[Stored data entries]
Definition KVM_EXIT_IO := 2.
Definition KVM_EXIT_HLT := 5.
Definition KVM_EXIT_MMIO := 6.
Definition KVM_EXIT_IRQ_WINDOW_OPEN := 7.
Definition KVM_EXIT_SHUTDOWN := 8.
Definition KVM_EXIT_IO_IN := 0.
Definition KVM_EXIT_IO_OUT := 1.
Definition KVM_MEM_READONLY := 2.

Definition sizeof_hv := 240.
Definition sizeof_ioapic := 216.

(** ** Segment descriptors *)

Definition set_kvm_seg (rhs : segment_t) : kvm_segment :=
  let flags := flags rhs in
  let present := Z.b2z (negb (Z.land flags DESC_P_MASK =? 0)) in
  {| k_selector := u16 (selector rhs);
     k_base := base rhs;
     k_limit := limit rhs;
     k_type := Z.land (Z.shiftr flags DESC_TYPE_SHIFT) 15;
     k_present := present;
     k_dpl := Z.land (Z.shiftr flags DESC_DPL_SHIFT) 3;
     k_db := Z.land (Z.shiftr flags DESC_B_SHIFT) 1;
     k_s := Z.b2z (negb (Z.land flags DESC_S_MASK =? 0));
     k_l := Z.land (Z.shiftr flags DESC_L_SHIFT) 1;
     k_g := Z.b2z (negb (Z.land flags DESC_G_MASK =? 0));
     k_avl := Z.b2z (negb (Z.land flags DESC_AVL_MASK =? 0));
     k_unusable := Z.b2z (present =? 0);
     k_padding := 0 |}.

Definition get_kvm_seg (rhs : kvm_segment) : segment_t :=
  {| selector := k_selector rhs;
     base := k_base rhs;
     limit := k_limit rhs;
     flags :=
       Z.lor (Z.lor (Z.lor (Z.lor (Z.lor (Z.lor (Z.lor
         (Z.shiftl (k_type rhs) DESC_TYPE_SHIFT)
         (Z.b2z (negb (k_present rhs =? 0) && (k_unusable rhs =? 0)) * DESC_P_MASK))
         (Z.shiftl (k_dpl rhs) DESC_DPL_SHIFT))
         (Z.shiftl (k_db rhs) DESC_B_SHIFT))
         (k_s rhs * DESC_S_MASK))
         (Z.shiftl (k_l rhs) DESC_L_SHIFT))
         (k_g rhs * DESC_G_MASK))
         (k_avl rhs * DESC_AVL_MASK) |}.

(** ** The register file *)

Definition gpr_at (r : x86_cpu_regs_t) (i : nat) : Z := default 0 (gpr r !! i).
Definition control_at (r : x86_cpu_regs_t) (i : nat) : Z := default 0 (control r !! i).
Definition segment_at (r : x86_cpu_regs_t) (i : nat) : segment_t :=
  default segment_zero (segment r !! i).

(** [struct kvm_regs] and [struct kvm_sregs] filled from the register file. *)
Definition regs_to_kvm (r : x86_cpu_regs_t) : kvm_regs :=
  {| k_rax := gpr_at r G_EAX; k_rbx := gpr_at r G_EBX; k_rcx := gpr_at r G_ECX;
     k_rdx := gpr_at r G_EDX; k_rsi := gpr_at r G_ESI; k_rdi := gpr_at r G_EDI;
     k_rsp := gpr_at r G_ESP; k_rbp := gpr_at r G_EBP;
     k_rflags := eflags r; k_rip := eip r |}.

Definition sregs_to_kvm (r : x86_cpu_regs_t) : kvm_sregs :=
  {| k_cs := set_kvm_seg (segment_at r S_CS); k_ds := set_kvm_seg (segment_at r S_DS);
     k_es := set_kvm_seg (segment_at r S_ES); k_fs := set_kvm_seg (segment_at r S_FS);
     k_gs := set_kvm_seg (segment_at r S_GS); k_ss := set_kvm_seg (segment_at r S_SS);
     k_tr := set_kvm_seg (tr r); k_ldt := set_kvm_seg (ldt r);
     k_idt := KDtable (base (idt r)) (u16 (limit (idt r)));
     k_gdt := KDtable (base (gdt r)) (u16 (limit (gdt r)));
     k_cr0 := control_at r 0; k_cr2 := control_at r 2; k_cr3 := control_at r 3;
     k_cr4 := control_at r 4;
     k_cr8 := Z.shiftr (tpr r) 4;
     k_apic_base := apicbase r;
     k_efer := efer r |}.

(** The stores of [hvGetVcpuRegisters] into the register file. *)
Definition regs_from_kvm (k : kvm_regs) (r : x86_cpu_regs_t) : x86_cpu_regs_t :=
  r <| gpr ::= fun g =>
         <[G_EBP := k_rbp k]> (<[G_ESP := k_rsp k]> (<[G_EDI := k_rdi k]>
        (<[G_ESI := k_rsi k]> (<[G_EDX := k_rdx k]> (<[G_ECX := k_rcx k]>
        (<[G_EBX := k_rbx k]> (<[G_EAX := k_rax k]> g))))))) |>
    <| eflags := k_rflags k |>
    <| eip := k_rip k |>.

■ **YOUR GOAL**
A single number is the whole answer: the count of lines above that hold "KDtable".

■ **TASK RESULT**
2